Work to be completed |
Output the data below in full, character for character.

(Beginning of Data for this task)

Record virtio_gpu_resp_edid := { re_hdr : virtio_gpu_ctrl_hdr; re_size : Z; re_padding : Z;
  re_edid : list Z }.
#[export] Instance virtio_gpu_resp_edid_bytes : ByteValued virtio_gpu_resp_edid := {
  layout := (layout virtio_gpu_ctrl_hdr ++ [4; 4] ++ replicate 1024 1%nat)%nat;
  vals v := vals (re_hdr v) ++ [re_size v; re_padding v] ++ re_edid v;
  build l := {| re_hdr := build (slice_ 0 8 l); re_size := at_ 8 l; re_padding := at_ 9 l;
    re_edid := slice_ 10 1024 l |}
}.

Record virtio_gpu_box := { box_x : Z; box_y : Z; box_z : Z; box_w : Z; box_h : Z; box_d : Z }.
#[export] Instance virtio_gpu_box_bytes : ByteValued virtio_gpu_box := {
  layout := ([4; 4; 4; 4; 4; 4])%nat;
  vals v := [box_x v; box_y v; box_z v; box_w v; box_h v; box_d v];
  build l := {| box_x := at_ 0 l; box_y := at_ 1 l; box_z := at_ 2 l; box_w := at_ 3 l;
    box_h := at_ 4 l; box_d := at_ 5 l |}
}.

Record virtio_gpu_transfer_host_3d := { t3_box : virtio_gpu_box; t3_offset : Z;
  t3_resource_id : Z; t3_level : Z; t3_stride : Z; t3_layer_stride : Z }.
#[export] Instance virtio_gpu_transfer_host_3d_bytes : ByteValued virtio_gpu_transfer_host_3d := {
  layout := (layout virtio_gpu_box ++ [8; 4; 4; 4; 4])%nat;
  vals v := vals (t3_box v) ++ [t3_offset v; t3_resource_id v; t3_level v; t3_stride v;
    t3_layer_stride v];
  build l := {| t3_box := build (slice_ 0 6 l); t3_offset := at_ 6 l; t3_resource_id := at_ 7 l;
    t3_level := at_ 8 l; t3_stride := at_ 9 l; t3_layer_stride := at_ 10 l |}
}.

Record virtio_gpu_resource_create_3d := { c3_resource_id : Z; c3_target : Z; c3_format : Z;
  c3_bind : Z; c3_width : Z; c3_height : Z; c3_depth : Z; c3_array_size : Z; c3_last_level : Z;
  c3_nr_samples : Z; c3_flags : Z; c3_padding : Z }.
#[export] Instance virtio_gpu_resource_create_3d_bytes
    : ByteValued virtio_gpu_resource_create_3d := {
  layout := ([4; 4; 4; 4; 4; 4; 4; 4; 4; 4; 4; 4])%nat;
  vals v := [c3_resource_id v; c3_target v; c3_format v; c3_bind v; c3_width v; c3_height v;
    c3_depth v; c3_array_size v; c3_last_level v; c3_nr_samples v; c3_flags v; c3_padding v];
  build l := {| c3_resource_id := at_ 0 l; c3_target := at_ 1 l; c3_format := at_ 2 l;
    c3_bind := at_ 3 l; c3_width := at_ 4 l; c3_height := at_ 5 l; c3_depth := at_ 6 l;
    c3_array_size := at_ 7 l; c3_last_level := at_ 8 l; c3_nr_samples := at_ 9 l;
    c3_flags := at_ 10 l; c3_padding := at_ 11 l |}
}.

(End of Data for this task)

Exercise result |
Record virtio_gpu_resp_edid := { re_hdr : virtio_gpu_ctrl_hdr; re_size : Z; re_padding : Z;
  re_edid : list Z }.
#[export] Instance virtio_gpu_resp_edid_bytes : ByteValued virtio_gpu_resp_edid := {
  layout := (layout virtio_gpu_ctrl_hdr ++ [4; 4] ++ replicate 1024 1%nat)%nat;
  vals v := vals (re_hdr v) ++ [re_size v; re_padding v] ++ re_edid v;
  build l := {| re_hdr := build (slice_ 0 8 l); re_size := at_ 8 l; re_padding := at_ 9 l;
    re_edid := slice_ 10 1024 l |}
}.

Record virtio_gpu_box := { box_x : Z; box_y : Z; box_z : Z; box_w : Z; box_h : Z; box_d : Z }.
#[export] Instance virtio_gpu_box_bytes : ByteValued virtio_gpu_box := {
  layout := ([4; 4; 4; 4; 4; 4])%nat;
  vals v := [box_x v; box_y v; box_z v; box_w v; box_h v; box_d v];
  build l := {| box_x := at_ 0 l; box_y := at_ 1 l; box_z := at_ 2 l; box_w := at_ 3 l;
    box_h := at_ 4 l; box_d := at_ 5 l |}
}.

Record virtio_gpu_transfer_host_3d := { t3_box : virtio_gpu_box; t3_offset : Z;
  t3_resource_id : Z; t3_level : Z; t3_stride : Z; t3_layer_stride : Z }.
#[export] Instance virtio_gpu_transfer_host_3d_bytes : ByteValued virtio_gpu_transfer_host_3d := {
  layout := (layout virtio_gpu_box ++ [8; 4; 4; 4; 4])%nat;
  vals v := vals (t3_box v) ++ [t3_offset v; t3_resource_id v; t3_level v; t3_stride v;
    t3_layer_stride v];
  build l := {| t3_box := build (slice_ 0 6 l); t3_offset := at_ 6 l; t3_resource_id := at_ 7 l;
    t3_level := at_ 8 l; t3_stride := at_ 9 l; t3_layer_stride := at_ 10 l |}
}.

Record virtio_gpu_resource_create_3d := { c3_resource_id : Z; c3_target : Z; c3_format : Z;
  c3_bind : Z; c3_width : Z; c3_height : Z; c3_depth : Z; c3_array_size : Z; c3_last_level : Z;
  c3_nr_samples : Z; c3_flags : Z; c3_padding : Z }.
#[export] Instance virtio_gpu_resource_create_3d_bytes
    : ByteValued virtio_gpu_resource_create_3d := {
  layout := ([4; 4; 4; 4; 4; 4; 4; 4; 4; 4; 4; 4])%nat;
  vals v := [c3_resource_id v; c3_target v; c3_format v; c3_bind v; c3_width v; c3_height v;
    c3_depth v; c3_array_size v; c3_last_level v; c3_nr_samples v; c3_flags v; c3_padding v];
  build l := {| c3_resource_id := at_ 0 l; c3_target := at_ 1 l; c3_format := at_ 2 l;
    c3_bind := at_ 3 l; c3_width := at_ 4 l; c3_height := at_ 5 l; c3_depth := at_ 6 l;
    c3_array_size := at_ 7 l; c3_last_level := at_ 8 l; c3_nr_samples := at_ 9 l;
    c3_flags := at_ 10 l; c3_padding := at_ 11 l |}
}.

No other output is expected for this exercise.